From the project root:

```bash
# 1. Start the dev Informix container
make ifx-up

# 2. Seed the 1k-row test table on the host (using informix-db)
uv run python -c "
import informix_db, contextlib
conn = informix_db.connect(host='127.0.0.1', port=9088,
    user='informix', password='in4mix',
    database='sysmaster', server='informix', autocommit=True)
cur = conn.cursor()
with contextlib.suppress(Exception): cur.execute('DROP TABLE p21_bench')
cur.execute('CREATE TABLE p21_bench (id INT, name VARCHAR(64), counter INT, value FLOAT, created DATE)')
cur.executemany('INSERT INTO p21_bench VALUES (?, ?, ?, ?, ?)',
    [(i, f'row_{i:04d}', i*7, float(i)*1.5, None) for i in range(1000)])
conn.close()
"

# 3. Build + run the IfxPy benchmark container
docker build -f tests/benchmarks/compare/Dockerfile.ifxpy \
    -t ifxpy-bench tests/benchmarks/compare/
docker run --rm --network=host ifxpy-bench

# 4. Run informix-db benchmarks for the matched comparison
uv run pytest tests/benchmarks/test_select_perf.py \
    tests/benchmarks/test_pool_perf.py \
    tests/benchmarks/test_insert_perf.py \
    -m benchmark --benchmark-only --benchmark-warmup=on
```

## Files

- `Dockerfile.ifxpy` — Ubuntu 20.04 container with Python 3.9, IfxPy, and OneDB drivers installed
- `ifxpy_bench.py` — IfxPy benchmark workloads (mirrors `tests/benchmarks/test_*_perf.py`)
- This README

## Caveats

- IfxPy 3.0.5 is the latest PyPI version (from October 2020).

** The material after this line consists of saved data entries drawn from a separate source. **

(** ** Mailboxes *)

Lemma wp_mw_getmbx d o i q B Q c : mworld d o (i :: q) B c ->
  (forall c', mworld d o q B c' -> Q (Some i) c') -> wp F ctx_getmbx Q c.
Proof.
  intros (now & p & k & -> & Hp & Hq & HB) HQ. apply wp_zoom. cbn.
  eapply wp_mono; [apply wp_total, getmbx_spec, Hp|]. rewrite Hq.
  intros r p' (Hp' & Hm & -> & Hf). apply HQ. exists now, p', k. by rewrite Hm.
Qed.

Lemma wp_mw_drop d o i q B Q c : mworld d o q B c ->
  0 <= i < EC_MBXPOOLSIZE -> i ∉ q ->
  (forall c', mworld d o (q ++ [i]) B c' -> Q tt c') -> wp F (drop_mbx (Some i)) Q c.
Proof.
  intros (now & p & k & -> & Hp & Hq & HB) Hi Hn HQ. apply wp_bind, wp_zoom. cbn.
  eapply wp_mono; [apply wp_total, dropmbx_spec; [done | done | by rewrite Hq]|].
  intros r p' (_ & Hp' & Hm & Hf). apply wp_ret, HQ. exists now, p', k. by rewrite Hm, Hf, Hq.
Qed.

Lemma wp_mw_buffer d o q B i b Q c : mworld d o q B c -> zget B i = Some b ->
  Q b c -> wp F (get_buffer i) Q c.
Proof.
  intros (now & p & k & -> & Hp & Hq & HB) Hb HQ. apply wp_bind, wp_gets. cbn.
  eapply wp_of_opt; [by rewrite HB | done].
Qed.

Lemma wp_mw_put d o q B i b b' Q c : mworld d o q B c -> zget B i = Some b -> zlen b' = zlen b ->
  (forall c', mworld d o q (<[Z.to_nat i := b']> B) c' -> Q tt c') -> wp F (put_buffer i b') Q c.
Proof.
  intros (now & p & k & -> & Hp & Hq & HB) Hb Hl HQ. apply wp_bind, wp_gets. cbn.
  pose proof (zget_lt _ _ _ Hb) as Hi. rewrite <- HB in Hi.
  apply wp_bind. eapply wp_of_opt; [by apply zset_some|]. apply wp_modify, HQ.
  exists now, (p <| MbxPool.mbx := <[Z.to_nat i := b']> (MbxPool.mbx p) |>), k.
  split; [done|]. split; [|split; [done | cbn; by rewrite HB]].
  destruct Hp as (?&Hm&Hall&?). split; [done|]. cbn. split; [by rewrite zlen_insert|].
  split; [|done]. apply Forall_insert; [done|]. rewrite Hl. rewrite Forall_forall in Hall.
  apply Hall. rewrite HB. apply zget_elem_of. eauto.
Qed.

Lemma wp_mw_write d o q B i b off bytes b' Q c : mworld d o q B c -> zget B i = Some b ->
  zblit b off bytes = Some b' ->
  (forall c', mworld d o q (<[Z.to_nat i := b']> B) c' -> Q tt c') ->
  wp F (mbx_write i off bytes) Q c.
Proof.
  intros Hw Hb Hz HQ. apply wp_bind. eapply wp_mw_buffer; [done..|].
  apply wp_bind. eapply wp_of_opt; [done|].
  eapply wp_mw_put; [done | done | by eapply zblit_length | done].
Qed.

Lemma mworld_buffer d o q B c i b : mworld d o q B c -> zget B i = Some b ->
  zlen b = EC_MAXMBX + 1 /\ 0 <= i < EC_MBXPOOLSIZE.
Proof.
  intros (now & p & k & -> & Hp & Hq & HB) Hb. subst B. destruct Hp as (_ & Hm & Hall & _).
  split.
  - rewrite Forall_forall in Hall. apply Hall, zget_elem_of. eauto.
  - apply zget_lt in Hb. lia.
Qed.

Lemma wp_mw_clear d o q B i b Q c : mworld d o q B c -> zget B i = Some b ->
  (forall b' c', zlen b' = EC_MAXMBX + 1 -> mworld d o q (<[Z.to_nat i := b']> B) c' -> Q tt c') ->
  wp F (mbx_clear i) Q c.
Proof.
  intros Hw Hb HQ. destruct (mworld_buffer _ _ _ _ _ _ _ Hw Hb) as [Hl Hi].
  apply wp_bind. eapply wp_mw_buffer; [done..|]. unfold ec_clearmbx.
  assert (Hz : zlen (replicate (Z.to_nat EC_MAXMBX) 0) = EC_MAXMBX) by done.
  pose proof (zblit_some b 0 (replicate (Z.to_nat EC_MAXMBX) 0) ltac:(lia) ltac:(lia)) as Hs.
  apply wp_bind. eapply wp_of_opt; [exact Hs|].
  pose proof (zblit_length _ _ _ _ Hs) as Hbl.
  eapply wp_mw_put; [done | done | done |]. intros c'. apply HQ. lia.
Qed.

Lemma wp_mw_mbxcnt d o q B Q c : mworld d o q B c ->
  (forall n c', 0 <= n < 8 -> mworld d o q B c' -> Q n c') -> wp F (next_mbxcnt slave) Q c.
Proof.
  intros Hw HQ. apply wp_bind. eapply wp_mw_slave; [done|]. intros k. cbn.
  apply wp_bind. eapply wp_mw_mod; [done|]. intros c' Hw'. apply wp_ret, HQ; [|done].
  unfold ec_nextmbxcnt. pose proof (u8_range (k + 1)).
  destruct (7 <? u8 (k + 1)) eqn:E; lia.
Qed.

(** ** Sending and receiving *)

(** A request is served, and its mailbox goes back to the pool. *)
Lemma wp_mw_send d o i b q B timeout Q c : mworld d o q B c -> zget B i = Some b -> i ∉ q ->
  (forall c', let r := serve d (take (Z.to_nat (mbx_l s)) b) in
     mworld r.1 r.2 (q ++ [i]) B c' -> Q 1 c') ->
  wp F (ecx_mbxsend slave (Some i) timeout) Q c.
Proof.
  intros Hw Hb Hn HQ. destruct (mworld_buffer _ _ _ _ _ _ _ Hw Hb) as [Hl Hi].
  pose proof Hserved as (Ha & Hwo & _ & Hh & Hst & Hml & _).
  apply wp_bind. eapply wp_mw_slave; [done|]. intros k. cbn.
  destruct (mbxhandlerstate s =? ECT_MBXH_CYCLIC) eqn:E; [lia|].
  replace ((0 <? mbx_l s) && (mbx_l s <=? EC_MAXMBX) && (EC_STATE_PRE_OP <=? state s)) with true by lia.
  apply wp_bind, wp_bind. unfold mbx_FPWR. apply wp_bind, wp_ret, wp_bind.
  eapply wp_mw_buffer; [done..|]. eapply wp_mw_link; [done|]. intros now.
  rewrite Ha, Hwo. eapply wp_ok; [apply md_write_mail|]. intros c' Hw'. apply wp_bind, wp_ret, wp_ret, wp_bind. cbn -[serve take].
  eapply wp_mw_drop; [done | done | done|]. intros c2 Hc2. apply wp_ret, HQ, Hc2.
Qed.

(** The status of the OUT mailbox. *)
Lemma wp_mw_status d o q B x Q c : mworld d o q B c ->
  (forall c', mworld d o q B c' -> Q (1, match o with Some _ => 8 | None => 0 end) c') ->
  wp F (ecx_readmbxstatus slave x) Q c.
Proof.
  intros Hw HQ. pose proof Hserved as (Ha & _ & _ & Hh & _).
  apply wp_bind. eapply wp_mw_slave; [done|]. intros k. cbn.
  destruct (mbxhandlerstate s =? ECT_MBXH_CYCLIC) eqn:E; [lia|].
  apply wp_bind. eapply wp_mw_link; [done|]. intros now.
  rewrite Ha. eapply wp_ok; [apply md_read_status|]. intros c' Hw'. apply wp_ret.
  destruct o; by apply HQ.
Qed.

Lemma wp_mw_timer usec d o q B Q c : mworld d o q B c ->
  (forall t c', mworld d o q B c' -> Q t c') -> wp F (onlink (lk_timer_start usec)) Q c.
Proof.
  intros Hw HQ. eapply wp_mw_link; [done|]. intros now. unfold wp. cbn. intros c'. apply HQ.
Qed.

(** Once around a loop. *)
Lemma wp_do_once {A} (body : A -> M ctx (bool * A)) a Q c :
  wp F (body a) (fun (r : bool * A) c' => r.1 = false /\ Q r.2 c') c -> wp F (do_while loop_fuel body a) Q c.
Proof.
  intros Hb. destruct loop_fuel as [|n]; [lia|]. cbn [do_while]. apply wp_bind.
  eapply wp_mono; [exact Hb|]. intros [b x] c' [Hr HQ]. cbn in *. subst b. by apply wp_ret.
Qed.

(** What a waiting answer must be: no error, emergency, and of the length of the mailbox. *)
Definition plain_answer (m : list Z) : Prop :=
  zlen m = mbx_rl s
  /\ exists ty, field_u8 m MBXH_mbxtype = Some ty /\ Z.land ty 0x0f <> ECT_MBXT_ERR
  /\ (Z.land ty 0x0f = ECT_MBXT_COE -> exists w, field_u16 m EMC_CANOpen = Some w /\ Z.shiftr w 12 <> 1)
  /\ (Z.land ty 0x0f = ECT_MBXT_EOE -> exists w, field_u16 m EOE_frameinfo1 = Some w).

Lemma field_u8_app m r off v : field_u8 m off = Some v -> field_u8 (m ++ r) off = Some v.
Proof.
  unfold field_u8, zget. case_match; [done|]. intros Hv. by apply lookup_app_l_Some.
Qed.
Lemma field_u16_app m r off v : field_u16 m off = Some v -> field_u16 (m ++ r) off = Some v.
Proof.
  unfold field_u16. change (zget (A := Z)) with field_u8.
  destruct (field_u8 m off) as [b0|] eqn:E0; [|done]. cbn.
  destruct (field_u8 m (off + 1)) as [b1|] eqn:E1; [|done]. cbn.
  by rewrite (field_u8_app _ _ _ _ E0), (field_u8_app _ _ _ _ E1).
Qed.

Lemma wp_mw_dispatch d o q B i m r Q c : mworld d o q B c ->
  zget B i = Some (m ++ r) -> plain_answer m ->
  Q (1, None, Some i) c -> wp F (mbxreceive_dispatch slave i (Some i) None 1) Q c.
Proof.
  intros Hw Hb (_ & ty & Hty & Herr & Hcoe & Heoe) HQ. apply wp_bind.
  eapply wp_mw_buffer; [done..|]. apply wp_bind. eapply wp_of_opt; [by apply field_u8_app|].
  apply wp_bind, wp_ret.
  destruct (Z.land ty 0x0f =? ECT_MBXT_ERR) eqn:E1; [lia|].
  destruct (Z.land ty 0x0f =? ECT_MBXT_COE) eqn:E2.
  { destruct Hcoe as (w & Hcan & Hne); [lia|]. apply wp_bind.
    eapply wp_of_opt; [by apply field_u16_app|].
    destruct (Z.shiftr w 12 =? 1) eqn:E3; [lia|]. by apply wp_ret. }
  destruct (Z.land ty 0x0f =? ECT_MBXT_EOE) eqn:E3; [|by apply wp_ret].
  destruct Heoe as (w & Hinfo); [lia|]. apply wp_bind. eapply wp_of_opt; [by apply field_u16_app|].
  assert (EOEhook c = None) as Hk by (by destruct Hw as (now & p & k & -> & _)).
  apply wp_bind, wp_gets. rewrite Hk, andb_false_r. by apply wp_ret.
Qed.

It's the most actively-maintained C-bound option but hasn't shipped a release in ~5 years.
- Numbers will vary by host, distro, kernel, network stack — re-run on your own hardware before drawing strong conclusions.
- The 1k-row INSERT benchmark uses different APIs (IfxPy's `prepare`+`execute` loop vs our `executemany`); the comparison is by total wall-clock time for the equivalent workload, not by per-call overhead.